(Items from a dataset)
(* ===== verification/Context.v ===== *)
(** Memory strategies and the context builder
    (packages/runtime/src/memory/*.ts, context-builder.ts).

    [Memory] is what a strategy promises the builder; the builder's lemmas are
    stated over any strategy. *)
From S2P Require Import Prelude Json Shared.

(** ** Memory strategies *)

Definition not_system (m : MessageRecord) : bool :=
  negb (bool_decide (msg_role m = system_role)).

Abbreviation non_system := (List.filter not_system).

(** A strategy trims a history; what it keeps of the conversation is the end
    of the conversation. *)
Class Memory (M : Type) := {
  trim_history : M -> list MessageRecord -> list MessageRecord;
  trim_suffix m l : exists d, non_system l = d ++ non_system (trim_history m l) }.

Record LastNMemoryStrategy := { maxMessages : nat }.
Record SummaryMemoryStrategy := {}.

(** [new LastNMemoryStrategy({ maxMessages })]. *)
Definition mkLastN (n : option nat) : LastNMemoryStrategy := {| maxMessages := n ?? 50%nat |}.

Definition last_n_trim (m : LastNMemoryStrategy) (messages : list MessageRecord) : list MessageRecord :=
  let nonSystem := non_system messages in
  if (length nonSystem <=? maxMessages m)%nat then nonSystem
  else slice_last (maxMessages m) nonSystem.

Definition summary_trim (m : SummaryMemoryStrategy) (messages : list MessageRecord) :
  list MessageRecord := messages.

Lemma filter_idem {A} (p : A -> bool) l : List.filter p (List.filter p l) = List.filter p l.
Proof. apply filter_all. intros x Hx. by apply List.filter_In in Hx as [_ ?]. Qed.

Lemma filter_slice {A} (p : A -> bool) n l :
  List.filter p (slice_last n (List.filter p l)) = slice_last n (List.filter p l).
Proof.
  apply filter_all. intros x Hx. destruct (slice_last_suffix n (List.filter p l)) as [d Hd].
  eapply List.filter_In. rewrite Hd. apply in_or_app. right. exact Hx.
Qed.

Lemma last_n_suffix m l : exists d, non_system l = d ++ non_system (last_n_trim m l).
Proof. unfold last_n_trim. destruct (_ <=? _)%nat.
  - exists []. by rewrite filter_idem.
  - destruct (slice_last_suffix (maxMessages m) (non_system l)) as [d Hd].
    exists d. by rewrite filter_slice, <- Hd.
Qed.

#[export] Instance last_n_memory : Memory LastNMemoryStrategy :=
  {| trim_history := last_n_trim; trim_suffix := last_n_suffix |}.

#[export] Instance summary_memory : Memory SummaryMemoryStrategy :=
  {| trim_history := summary_trim; trim_suffix m l := ex_intro _ [] eq_refl |}.

(** [createMemoryStrategy(name, { lastN })]: the strategy chosen by name. *)
Definition createMemoryStrategy (name : MemoryStrategyName) (lastN : option nat) :
    LastNMemoryStrategy + SummaryMemoryStrategy :=
  match name with
  | last_n => inl (mkLastN lastN)
  | summary => inr Build_SummaryMemoryStrategy
  end.

#[export] Instance sum_memory {M N} `{Memory M} `{Memory N} : Memory (M + N) :=
  {| trim_history := fun (m : M + N) l =>
       match m with inl a => trim_history a l | inr b => trim_history b l end;
     trim_suffix := fun (m : M + N) l =>
       match m with inl a => trim_suffix a l | inr b => trim_suffix b l end |}.

(** ** Messages for the model (packages/models/src/types.ts)

    The builder copies what it finds in a parsed message without checking its
    type, so the copied fields are JSON values. *)
Record ModelToolCall := { mtc_callId : json; mtc_toolName : json; mtc_arguments : jsval }.

Record ModelMessage := {
  mm_role : MessageRole; mm_content : jsval; mm_toolCalls : option (list ModelToolCall);
  mm_toolCallId : jsval; mm_toolName : jsval }.

Definition plain_message (role : MessageRole) (content : string) : ModelMessage :=
  {| mm_role := role; mm_content := Some (JStr content); mm_toolCalls := None;
     mm_toolCallId := None; mm_toolName := None |}.

(** [v ?? w] on values that may be [null] or [undefined]. *)
Definition nullish (v w : jsval) : jsval :=
  match v with None | Some JNull => w | _ => v end.

(** Whether two values are the same [Map] key: arrays and objects parsed from
    different texts never are. *)
Definition same_key (a b : json) : bool :=
  match a, b with
  | JNull, JNull => true
  | JBool x, JBool y => Bool.eqb x y
  | JNum x, JNum y => Z.eqb x y
  | JFloat x, JFloat y => String.eqb x y
  | JStr x, JStr y => String.eqb x y
  | _, _ => false
  end.

(** [legacyToolNameByCallId], the last assignment of a key first. *)
Abbreviation NameMap := (list (json * json)).

Fixpoint name_lookup (k : json) (m : NameMap) : jsval :=
  match m with
  | [] => None
  | (k', v) :: m => if same_key k k' then Some v else name_lookup k m
  end.

(** ** What the loop persists (loop.ts, context-builder.ts) *)

(** A tool call with the identifiers the loop gives it. *)
Record PersistedToolCall := {
  ptc_swiftCallId : string; ptc_providerCallId : string; ptc_toolName : string;
  ptc_arguments : jsval }.

Definition persisted_call_json (c : PersistedToolCall) : json :=
  obj_literal [
    ("swiftCallId", Some (JStr (ptc_swiftCallId c)));
    ("providerCallId", Some (JStr (ptc_providerCallId c)));
    ("toolName", Some (JStr (ptc_toolName c)));
    ("arguments", ptc_arguments c)]%string.

Definition assistant_json (text : string) (calls : list PersistedToolCall) : json :=
  obj_literal [
    ("text", Some (JStr text));
    ("toolCalls", Some (JArr (map persisted_call_json calls)))]%string.

(** The content of the assistant message that carries tool calls. *)
Definition assistant_content (text : string) (calls : list PersistedToolCall) : string :=
  stringify (assistant_json text calls).

(** [ToolMessageContent]; [result] is [undefined] when the tool returned
    [undefined], since [JSON.stringify] then gives [undefined]. *)
Record ToolMessageContent := {
  tmc_swiftCallId : string; tmc_providerCallId : string; tmc_toolName : string;
  tmc_result : option string }.

Definition tool_json (c : ToolMessageContent) : json :=
  obj_literal [
    ("swiftCallId", Some (JStr (tmc_swiftCallId c)));
    ("providerCallId", Some (JStr (tmc_providerCallId c)));
    ("toolName", Some (JStr (tmc_toolName c)));
    ("result", JStr <$> tmc_result c)]%string.

Definition tool_content (c : ToolMessageContent) : string := stringify (tool_json c).

(** ** The builder *)

(** One element of a persisted [toolCalls] array; reading a property of [null]
    throws, which is [None]. *)
Definition mapToolCall (names : NameMap) (tc : json) : option (ModelToolCall * NameMap) :=
  match tc with
  | JNull => None
  | _ =>
      let callId := nullish (nullish (field "providerCallId" tc) (field "callId" tc))
                            (Some (JStr "")) ?? JStr "" in
      let toolName := nullish (field "toolName" tc) (Some (JStr "")) ?? JStr "" in
      let names := if truthy callId && truthy toolName then (callId, toolName) :: names else names in
      Some ({| mtc_callId := callId; mtc_toolName := toolName;
               mtc_arguments := field "arguments" tc |}, names)
  end.

(** [data.toolCalls.map(...)]: the calls, or [None] when an element throws; the
    map keeps what the elements before it assigned. *)
Fixpoint mapToolCalls (names : NameMap) (tcs : list json) : option (list ModelToolCall) * NameMap :=
  match tcs with
  | [] => (Some [], names)
  | tc :: tcs =>
      match mapToolCall names tc with
      | None => (None, names)
      | Some (c, names) =>
          let '(cs, names) := mapToolCalls names tcs in (cons c <$> cs, names)
      end
  end.

Definition mapAssistantMessage (names : NameMap) (record : MessageRecord) : ModelMessage * NameMap :=
  let plain := plain_message assistant_role (msg_content record) in
  match parse (msg_content record) with
  | Some parsed =>
      match has_field "text" parsed, field "toolCalls" parsed with
      | true, Some (JArr tcs) =>
          match mapToolCalls names tcs with
          | (Some calls, names) =>
              ({| mm_role := assistant_role; mm_content := field "text" parsed;
                  mm_toolCalls := Some calls; mm_toolCallId := None; mm_toolName := None |}, names)
          | (None, names) => (plain, names)
          end
      | _, _ => (plain, names)
      end
  | None => (plain, names)
  end.

Definition findToolName (names : NameMap) (providerCallId : jsval) : jsval :=
  match providerCallId with Some k => name_lookup k names | None => None end.

Definition mapToolMessage (names : NameMap) (record : MessageRecord) : ModelMessage :=
  let plain := plain_message tool_role (msg_content record) in
  match parse (msg_content record) with
  | Some parsed =>
      if has_field "result" parsed
         && (has_field "providerCallId" parsed || has_field "toolCallId" parsed)
      then
        let providerCallId := nullish (field "providerCallId" parsed) (field "toolCallId" parsed) in
        {| mm_role := tool_role; mm_content := field "result" parsed; mm_toolCalls := None;
           mm_toolCallId := providerCallId;
           mm_toolName := nullish (field "toolName" parsed) (findToolName names providerCallId) |}
      else plain
  | None => plain
  end.

(** One record of the trimmed history. *)
Definition build_record (names : NameMap) (record : MessageRecord) : list ModelMessage * NameMap :=
  match msg_role record with
  | system_role => ([], names)
  | user_role => ([plain_message user_role (msg_content record)], names)
  | assistant_role => let '(m, names) := mapAssistantMessage names record in ([m], names)
  | tool_role => ([mapToolMessage names record], names)
  end.

Fixpoint build_records (names : NameMap) (l : list MessageRecord) : list ModelMessage :=
  match l with
  | [] => []
  | r :: l => let '(ms, names) := build_record names r in ms ++ build_records names l
  end.

(** [ContextBuilder.build]: the agent's prompt, then the trimmed history. *)
Definition build {M} `{Memory M} (systemPrompt : string) (memory : M)
    (history : list MessageRecord) : list ModelMessage :=
  (if String.eqb systemPrompt "" then [] else [plain_message system_role systemPrompt])
  ++ build_records [] (trim_history memory history).

(** ** Lemmas *)

Definition args_wf (a : jsval) : bool := match a with Some v => wf v | None => true end.

Lemma persisted_call_wf c : args_wf (ptc_arguments c) = true -> wf (persisted_call_json c) = true.
Proof. destruct c as [s p t [a|]]; cbn; intros H; by rewrite ?H. Qed.

Lemma assistant_json_wf text calls :
  forallb (fun c => args_wf (ptc_arguments c)) calls = true ->
  wf (assistant_json text calls) = true.
Proof.
  intros H. cbn. rewrite !andb_true_r. apply forallb_forall.
  intros v (c & <- & Hc)%in_map_iff. rewrite forallb_forall in H.
  by apply persisted_call_wf, H.
Qed.

Lemma tool_json_wf c : wf (tool_json c) = true.
Proof. by destruct c as [s p t [r|]]. Qed.

(** How the model sees a persisted call: by the provider's own identifier. *)
Definition model_call (c : PersistedToolCall) : ModelToolCall :=
  {| mtc_callId := JStr (ptc_providerCallId c); mtc_toolName := JStr (ptc_toolName c);
     mtc_arguments := ptc_arguments c |}.

Lemma mapToolCall_persisted names c :
  exists names', mapToolCall names (persisted_call_json c) = Some (model_call c, names').
Proof. destruct c as [s p t [a|]]; unfold mapToolCall, model_call; cbn; eauto. Qed.

Lemma mapToolCalls_persisted names calls :
  exists names', mapToolCalls names (map persisted_call_json calls)
                 = (Some (map model_call calls), names').
Proof.
  revert names. induction calls as [|c calls IH]; intros names; cbn [map mapToolCalls]; [eauto|].
  destruct (mapToolCall_persisted names c) as [n1 ->].
  destruct (IH n1) as [n2 ->]. eauto.
Qed.

Lemma mapAssistantMessage_persisted names r text calls :
  msg_content r = assistant_content text calls ->
  forallb (fun c => args_wf (ptc_arguments c)) calls = true ->
  (mapAssistantMessage names r).1 =
  {| mm_role := assistant_role; mm_content := Some (JStr text);
     mm_toolCalls := Some (map model_call calls); mm_toolCallId := None; mm_toolName := None |}.
Proof.
  intros Hr Hw. unfold mapAssistantMessage. rewrite Hr. unfold assistant_content.
  rewrite parse_stringify by (by apply assistant_json_wf). cbn.
  by destruct (mapToolCalls_persisted names calls) as [n ->].
Qed.

Lemma mapToolMessage_persisted names r c res :
  msg_content r = tool_content c -> tmc_result c = Some res ->
  mapToolMessage names r =
  {| mm_role := tool_role; mm_content := Some (JStr res); mm_toolCalls := None;
     mm_toolCallId := Some (JStr (tmc_providerCallId c));
     mm_toolName := Some (JStr (tmc_toolName c)) |}.
Proof.
  intros Hr Hres. unfold mapToolMessage. rewrite Hr. unfold tool_content.
  rewrite parse_stringify by apply tool_json_wf. unfold tool_json. by rewrite Hres.
Qed.

(** A tool that returned [undefined] leaves a message without [result], which
    the builder passes on as plain text, without the provider's identifier. *)
Lemma mapToolMessage_undefined names r c :
  msg_content r = tool_content c -> tmc_result c = None ->
  mapToolMessage names r = plain_message tool_role (tool_content c).
Proof.
  intros Hr Hres. unfold mapToolMessage. rewrite Hr. unfold tool_content.
  rewrite parse_stringify by apply tool_json_wf. unfold tool_json. by rewrite Hres.
Qed.

Lemma build_records_app names l1 l2 :
  exists names', build_records names (l1 ++ l2) = build_records names l1 ++ build_records names' l2.
Proof.
  revert names. induction l1 as [|r l1 IH]; intros names; simpl; [eauto|].
  destruct (build_record names r) as [ms n1]. destruct (IH n1) as [n2 ->].
  exists n2. by rewrite app_assoc.
Qed.

Lemma build_records_system names l : build_records names l = build_records names (non_system l).
Proof.
  revert names. induction l as [|r l IH]; intros names; [done|].
  cbn [build_records List.filter]. unfold not_system at 1.
  destruct (decide (msg_role r = system_role)) as [E|E].
  - rewrite bool_decide_true by done. unfold build_record. by rewrite E, IH.
  - rewrite bool_decide_false by done. cbn [negb build_records].
    destruct (build_record names r) as [ms n1]. by rewrite IH.
Qed.

(** The number of messages in the context: the prompt and the history kept. *)
Lemma build_records_length names l :
  length (build_records names l) = length (non_system l).
Proof.
  rewrite build_records_system. assert (H : Forall (fun r => msg_role r <> system_role) (non_system l)).
  { apply Forall_forall. intros r [_ Hr]%list_elem_of_In%List.filter_In.
    unfold not_system in Hr. by reflect_bools. }
  revert names. induction H as [|r k Hr _ IH]; intros names; [done|].
  cbn [build_records]. assert (H1 : length (build_record names r).1 = 1%nat).
  { unfold build_record. destruct (msg_role r); try done; by case_goal. }
  destruct (build_record names r) as [ms n1]. simpl in H1. rewrite length_app, H1, IH. done.
Qed.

- Requirement
Using the entries above, repeat only the lines from the one containing "tmc_result : option" through the one containing "Definition mapToolCall (names", end lines included.

- Exercise answer
  tmc_result : option string }.

Definition tool_json (c : ToolMessageContent) : json :=
  obj_literal [
    ("swiftCallId", Some (JStr (tmc_swiftCallId c)));
    ("providerCallId", Some (JStr (tmc_providerCallId c)));
    ("toolName", Some (JStr (tmc_toolName c)));
    ("result", JStr <$> tmc_result c)]%string.

Definition tool_content (c : ToolMessageContent) : string := stringify (tool_json c).

(** ** The builder *)

(** One element of a persisted [toolCalls] array; reading a property of [null]
    throws, which is [None]. *)
Definition mapToolCall (names : NameMap) (tc : json) : option (ModelToolCall * NameMap) :=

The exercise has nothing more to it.